#### GIVEN RECORDS ####

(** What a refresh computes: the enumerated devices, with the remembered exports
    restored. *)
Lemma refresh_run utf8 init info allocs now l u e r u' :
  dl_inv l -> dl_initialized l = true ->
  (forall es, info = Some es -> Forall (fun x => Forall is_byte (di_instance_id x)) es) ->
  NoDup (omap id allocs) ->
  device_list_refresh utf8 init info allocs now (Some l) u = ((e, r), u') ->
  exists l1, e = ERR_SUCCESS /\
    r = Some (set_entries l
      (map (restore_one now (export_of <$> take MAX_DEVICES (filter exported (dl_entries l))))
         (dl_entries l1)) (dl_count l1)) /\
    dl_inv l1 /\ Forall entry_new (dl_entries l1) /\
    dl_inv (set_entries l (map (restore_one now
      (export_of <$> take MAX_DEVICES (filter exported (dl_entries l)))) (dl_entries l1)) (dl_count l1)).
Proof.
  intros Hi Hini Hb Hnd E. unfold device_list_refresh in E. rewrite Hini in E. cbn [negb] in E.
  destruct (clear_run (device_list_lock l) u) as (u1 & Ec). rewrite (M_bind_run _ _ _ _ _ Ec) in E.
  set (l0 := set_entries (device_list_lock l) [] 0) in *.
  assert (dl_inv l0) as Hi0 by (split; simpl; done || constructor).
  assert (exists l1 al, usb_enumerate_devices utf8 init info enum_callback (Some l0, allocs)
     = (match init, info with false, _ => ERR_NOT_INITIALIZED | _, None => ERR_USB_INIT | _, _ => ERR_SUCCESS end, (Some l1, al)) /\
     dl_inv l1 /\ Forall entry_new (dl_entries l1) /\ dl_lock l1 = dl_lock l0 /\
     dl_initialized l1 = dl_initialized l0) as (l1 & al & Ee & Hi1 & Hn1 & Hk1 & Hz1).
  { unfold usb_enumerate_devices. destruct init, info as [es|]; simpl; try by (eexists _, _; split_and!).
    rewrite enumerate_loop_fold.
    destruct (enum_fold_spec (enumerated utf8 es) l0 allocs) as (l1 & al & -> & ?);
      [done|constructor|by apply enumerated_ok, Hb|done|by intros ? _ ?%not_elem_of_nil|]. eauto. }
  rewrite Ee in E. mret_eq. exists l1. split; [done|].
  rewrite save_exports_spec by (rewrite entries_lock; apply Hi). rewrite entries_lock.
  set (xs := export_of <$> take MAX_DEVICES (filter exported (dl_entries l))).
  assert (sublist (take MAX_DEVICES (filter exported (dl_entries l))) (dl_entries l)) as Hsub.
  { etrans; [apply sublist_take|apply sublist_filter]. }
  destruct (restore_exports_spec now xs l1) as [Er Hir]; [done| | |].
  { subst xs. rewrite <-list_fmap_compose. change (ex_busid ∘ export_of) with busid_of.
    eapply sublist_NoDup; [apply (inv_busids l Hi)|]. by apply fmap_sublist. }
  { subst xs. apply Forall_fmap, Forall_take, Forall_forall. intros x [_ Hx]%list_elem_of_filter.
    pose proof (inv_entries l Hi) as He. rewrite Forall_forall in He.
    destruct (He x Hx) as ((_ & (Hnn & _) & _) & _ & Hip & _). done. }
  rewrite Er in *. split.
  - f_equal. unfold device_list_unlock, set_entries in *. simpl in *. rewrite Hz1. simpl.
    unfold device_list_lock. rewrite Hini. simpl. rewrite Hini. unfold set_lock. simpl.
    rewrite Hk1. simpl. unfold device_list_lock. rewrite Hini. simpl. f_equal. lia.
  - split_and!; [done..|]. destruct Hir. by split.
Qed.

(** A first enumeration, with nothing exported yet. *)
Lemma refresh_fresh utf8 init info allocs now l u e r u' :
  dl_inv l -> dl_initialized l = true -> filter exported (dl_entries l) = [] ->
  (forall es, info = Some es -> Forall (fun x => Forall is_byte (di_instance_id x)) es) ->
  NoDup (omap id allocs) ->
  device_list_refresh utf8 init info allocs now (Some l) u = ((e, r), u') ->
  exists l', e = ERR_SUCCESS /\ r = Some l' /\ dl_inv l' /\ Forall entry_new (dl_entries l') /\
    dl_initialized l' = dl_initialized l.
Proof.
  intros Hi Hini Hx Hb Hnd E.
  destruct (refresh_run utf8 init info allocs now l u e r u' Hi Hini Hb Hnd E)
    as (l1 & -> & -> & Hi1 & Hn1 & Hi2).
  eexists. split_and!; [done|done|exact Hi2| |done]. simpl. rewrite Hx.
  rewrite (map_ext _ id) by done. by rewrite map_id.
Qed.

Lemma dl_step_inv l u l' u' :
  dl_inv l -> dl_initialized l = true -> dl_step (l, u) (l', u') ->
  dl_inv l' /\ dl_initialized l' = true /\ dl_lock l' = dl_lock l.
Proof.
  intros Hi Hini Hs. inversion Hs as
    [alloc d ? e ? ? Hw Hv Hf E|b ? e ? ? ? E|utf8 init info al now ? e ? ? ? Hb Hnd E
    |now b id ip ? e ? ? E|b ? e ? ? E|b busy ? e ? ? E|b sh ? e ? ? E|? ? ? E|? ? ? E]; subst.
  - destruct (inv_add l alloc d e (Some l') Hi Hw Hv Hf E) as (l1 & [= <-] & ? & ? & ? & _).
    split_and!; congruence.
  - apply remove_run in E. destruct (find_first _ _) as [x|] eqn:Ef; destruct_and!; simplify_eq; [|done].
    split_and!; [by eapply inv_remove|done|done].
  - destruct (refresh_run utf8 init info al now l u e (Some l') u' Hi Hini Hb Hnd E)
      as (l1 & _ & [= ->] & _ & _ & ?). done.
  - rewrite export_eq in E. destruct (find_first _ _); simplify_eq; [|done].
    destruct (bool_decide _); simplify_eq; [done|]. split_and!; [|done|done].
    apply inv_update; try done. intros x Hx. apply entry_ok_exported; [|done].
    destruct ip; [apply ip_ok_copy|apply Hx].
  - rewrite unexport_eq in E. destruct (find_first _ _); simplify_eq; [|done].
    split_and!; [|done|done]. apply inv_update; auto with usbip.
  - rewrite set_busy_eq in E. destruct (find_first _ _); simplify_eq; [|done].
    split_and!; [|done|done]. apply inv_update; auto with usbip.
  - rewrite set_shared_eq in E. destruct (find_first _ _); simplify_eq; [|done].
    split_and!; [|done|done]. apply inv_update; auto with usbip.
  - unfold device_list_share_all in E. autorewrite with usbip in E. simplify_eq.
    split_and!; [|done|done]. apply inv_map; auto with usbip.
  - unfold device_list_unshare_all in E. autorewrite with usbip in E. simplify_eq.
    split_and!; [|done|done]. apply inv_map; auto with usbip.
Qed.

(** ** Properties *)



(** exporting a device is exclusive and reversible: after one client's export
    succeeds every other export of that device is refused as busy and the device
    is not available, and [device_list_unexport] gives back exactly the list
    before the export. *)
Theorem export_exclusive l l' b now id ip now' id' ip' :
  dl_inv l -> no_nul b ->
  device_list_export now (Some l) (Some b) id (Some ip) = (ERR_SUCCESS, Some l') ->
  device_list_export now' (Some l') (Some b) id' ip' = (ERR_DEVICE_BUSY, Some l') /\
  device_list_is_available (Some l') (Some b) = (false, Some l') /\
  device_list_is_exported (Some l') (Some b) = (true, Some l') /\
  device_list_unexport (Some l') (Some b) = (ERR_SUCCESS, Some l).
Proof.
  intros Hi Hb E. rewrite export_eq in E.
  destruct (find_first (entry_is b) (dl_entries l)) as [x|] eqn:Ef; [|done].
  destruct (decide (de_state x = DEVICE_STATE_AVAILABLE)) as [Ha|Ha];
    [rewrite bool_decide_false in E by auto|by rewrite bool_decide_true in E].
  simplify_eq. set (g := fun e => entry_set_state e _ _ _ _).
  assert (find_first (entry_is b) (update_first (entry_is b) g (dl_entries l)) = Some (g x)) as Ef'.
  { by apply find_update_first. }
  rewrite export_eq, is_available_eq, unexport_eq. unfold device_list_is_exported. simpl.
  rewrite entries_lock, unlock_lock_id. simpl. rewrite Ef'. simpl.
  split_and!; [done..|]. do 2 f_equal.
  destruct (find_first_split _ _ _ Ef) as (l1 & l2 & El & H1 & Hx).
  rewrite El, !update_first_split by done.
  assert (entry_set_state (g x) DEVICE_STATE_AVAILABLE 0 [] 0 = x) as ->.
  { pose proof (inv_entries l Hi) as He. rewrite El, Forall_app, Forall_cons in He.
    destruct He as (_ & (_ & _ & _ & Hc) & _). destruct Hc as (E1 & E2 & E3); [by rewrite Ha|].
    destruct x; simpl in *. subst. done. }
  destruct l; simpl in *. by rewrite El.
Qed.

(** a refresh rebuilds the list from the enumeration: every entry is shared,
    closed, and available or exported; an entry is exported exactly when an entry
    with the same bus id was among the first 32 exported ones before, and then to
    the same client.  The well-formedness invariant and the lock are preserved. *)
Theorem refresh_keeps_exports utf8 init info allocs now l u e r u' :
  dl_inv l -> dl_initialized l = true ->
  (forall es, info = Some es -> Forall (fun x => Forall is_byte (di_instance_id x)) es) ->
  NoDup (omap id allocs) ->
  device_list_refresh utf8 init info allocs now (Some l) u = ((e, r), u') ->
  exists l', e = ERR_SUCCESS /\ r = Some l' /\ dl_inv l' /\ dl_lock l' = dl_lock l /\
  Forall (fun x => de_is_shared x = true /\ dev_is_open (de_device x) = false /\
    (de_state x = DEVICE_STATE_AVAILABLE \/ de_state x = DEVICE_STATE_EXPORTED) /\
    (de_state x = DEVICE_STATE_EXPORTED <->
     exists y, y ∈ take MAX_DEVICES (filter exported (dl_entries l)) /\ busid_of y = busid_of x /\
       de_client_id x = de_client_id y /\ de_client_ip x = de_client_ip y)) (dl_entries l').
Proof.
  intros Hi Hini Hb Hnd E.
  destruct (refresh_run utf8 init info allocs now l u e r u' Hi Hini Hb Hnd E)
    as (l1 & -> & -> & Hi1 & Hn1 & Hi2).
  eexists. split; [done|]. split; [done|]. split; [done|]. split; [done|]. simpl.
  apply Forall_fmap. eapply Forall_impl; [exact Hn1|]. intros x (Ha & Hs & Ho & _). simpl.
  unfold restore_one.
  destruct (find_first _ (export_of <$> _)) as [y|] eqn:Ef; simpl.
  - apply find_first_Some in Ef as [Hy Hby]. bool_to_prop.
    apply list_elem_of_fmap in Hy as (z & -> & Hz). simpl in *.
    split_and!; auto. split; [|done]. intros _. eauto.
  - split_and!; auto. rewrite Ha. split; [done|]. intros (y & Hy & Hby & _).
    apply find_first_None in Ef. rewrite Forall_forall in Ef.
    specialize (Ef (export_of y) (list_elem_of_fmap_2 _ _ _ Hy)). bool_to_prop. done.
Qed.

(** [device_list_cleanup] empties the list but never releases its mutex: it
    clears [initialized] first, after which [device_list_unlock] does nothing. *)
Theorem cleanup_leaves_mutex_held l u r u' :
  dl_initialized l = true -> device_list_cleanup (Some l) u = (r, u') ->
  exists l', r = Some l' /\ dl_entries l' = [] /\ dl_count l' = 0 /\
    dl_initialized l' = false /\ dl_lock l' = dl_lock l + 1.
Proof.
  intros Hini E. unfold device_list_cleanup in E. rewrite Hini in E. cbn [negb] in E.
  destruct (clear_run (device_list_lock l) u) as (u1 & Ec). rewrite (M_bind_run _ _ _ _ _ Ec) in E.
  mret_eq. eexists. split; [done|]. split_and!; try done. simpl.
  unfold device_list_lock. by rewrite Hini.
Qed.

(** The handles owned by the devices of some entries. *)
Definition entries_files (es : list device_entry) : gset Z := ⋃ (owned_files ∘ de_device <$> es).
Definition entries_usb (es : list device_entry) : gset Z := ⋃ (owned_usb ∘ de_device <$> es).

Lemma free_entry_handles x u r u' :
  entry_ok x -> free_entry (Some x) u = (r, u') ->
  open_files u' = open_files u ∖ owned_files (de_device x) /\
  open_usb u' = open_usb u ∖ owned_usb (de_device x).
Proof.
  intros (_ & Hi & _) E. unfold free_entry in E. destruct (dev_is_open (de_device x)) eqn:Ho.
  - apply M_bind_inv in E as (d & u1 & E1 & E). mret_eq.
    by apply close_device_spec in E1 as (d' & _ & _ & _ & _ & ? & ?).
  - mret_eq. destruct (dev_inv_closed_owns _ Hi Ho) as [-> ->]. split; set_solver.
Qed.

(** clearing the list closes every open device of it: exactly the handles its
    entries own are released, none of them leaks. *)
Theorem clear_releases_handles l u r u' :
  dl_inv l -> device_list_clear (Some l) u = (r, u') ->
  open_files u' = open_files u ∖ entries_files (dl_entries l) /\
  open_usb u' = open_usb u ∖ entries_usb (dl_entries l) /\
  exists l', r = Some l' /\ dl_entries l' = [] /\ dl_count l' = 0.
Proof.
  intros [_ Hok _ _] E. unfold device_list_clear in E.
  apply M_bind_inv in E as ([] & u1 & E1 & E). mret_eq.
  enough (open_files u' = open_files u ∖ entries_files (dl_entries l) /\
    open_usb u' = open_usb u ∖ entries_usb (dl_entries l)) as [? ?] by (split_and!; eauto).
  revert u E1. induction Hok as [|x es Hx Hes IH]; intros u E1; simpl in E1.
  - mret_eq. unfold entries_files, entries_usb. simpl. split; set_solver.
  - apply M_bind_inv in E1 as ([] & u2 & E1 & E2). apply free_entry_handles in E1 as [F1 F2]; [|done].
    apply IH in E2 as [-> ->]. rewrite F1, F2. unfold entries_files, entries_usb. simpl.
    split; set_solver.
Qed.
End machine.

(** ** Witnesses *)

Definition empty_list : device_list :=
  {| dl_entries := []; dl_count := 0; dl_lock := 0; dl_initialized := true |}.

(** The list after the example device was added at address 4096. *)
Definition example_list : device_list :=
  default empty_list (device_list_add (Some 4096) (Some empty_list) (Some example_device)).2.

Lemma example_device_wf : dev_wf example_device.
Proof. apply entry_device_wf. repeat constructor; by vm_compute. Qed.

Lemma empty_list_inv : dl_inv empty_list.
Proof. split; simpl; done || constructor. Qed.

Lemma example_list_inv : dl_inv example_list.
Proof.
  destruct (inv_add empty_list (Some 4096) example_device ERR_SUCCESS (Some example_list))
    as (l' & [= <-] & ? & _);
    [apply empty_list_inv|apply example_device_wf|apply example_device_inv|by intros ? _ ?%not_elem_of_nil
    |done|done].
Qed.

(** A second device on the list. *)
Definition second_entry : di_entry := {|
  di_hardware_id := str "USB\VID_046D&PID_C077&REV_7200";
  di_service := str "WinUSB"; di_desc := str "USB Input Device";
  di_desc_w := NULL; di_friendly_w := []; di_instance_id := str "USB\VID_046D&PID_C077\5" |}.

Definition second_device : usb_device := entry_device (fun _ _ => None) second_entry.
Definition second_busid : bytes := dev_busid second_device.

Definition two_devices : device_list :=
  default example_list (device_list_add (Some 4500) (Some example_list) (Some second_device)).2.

####

▶ EXERCISE INSTRUCTIONS
Would you please repeat exactly the lines above, starting at the line with "destruct (find_first _ (export_of" and stopping at the line with "open_usb u' = open_usb u ∖ owned_usb", both included?

▶ ANSWER TO THE PROBLEM
  destruct (find_first _ (export_of <$> _)) as [y|] eqn:Ef; simpl.
  - apply find_first_Some in Ef as [Hy Hby]. bool_to_prop.
    apply list_elem_of_fmap in Hy as (z & -> & Hz). simpl in *.
    split_and!; auto. split; [|done]. intros _. eauto.
  - split_and!; auto. rewrite Ha. split; [done|]. intros (y & Hy & Hby & _).
    apply find_first_None in Ef. rewrite Forall_forall in Ef.
    specialize (Ef (export_of y) (list_elem_of_fmap_2 _ _ _ Hy)). bool_to_prop. done.
Qed.

(** [device_list_cleanup] empties the list but never releases its mutex: it
    clears [initialized] first, after which [device_list_unlock] does nothing. *)
Theorem cleanup_leaves_mutex_held l u r u' :
  dl_initialized l = true -> device_list_cleanup (Some l) u = (r, u') ->
  exists l', r = Some l' /\ dl_entries l' = [] /\ dl_count l' = 0 /\
    dl_initialized l' = false /\ dl_lock l' = dl_lock l + 1.
Proof.
  intros Hini E. unfold device_list_cleanup in E. rewrite Hini in E. cbn [negb] in E.
  destruct (clear_run (device_list_lock l) u) as (u1 & Ec). rewrite (M_bind_run _ _ _ _ _ Ec) in E.
  mret_eq. eexists. split; [done|]. split_and!; try done. simpl.
  unfold device_list_lock. by rewrite Hini.
Qed.

(** The handles owned by the devices of some entries. *)
Definition entries_files (es : list device_entry) : gset Z := ⋃ (owned_files ∘ de_device <$> es).
Definition entries_usb (es : list device_entry) : gset Z := ⋃ (owned_usb ∘ de_device <$> es).

Lemma free_entry_handles x u r u' :
  entry_ok x -> free_entry (Some x) u = (r, u') ->
  open_files u' = open_files u ∖ owned_files (de_device x) /\
  open_usb u' = open_usb u ∖ owned_usb (de_device x).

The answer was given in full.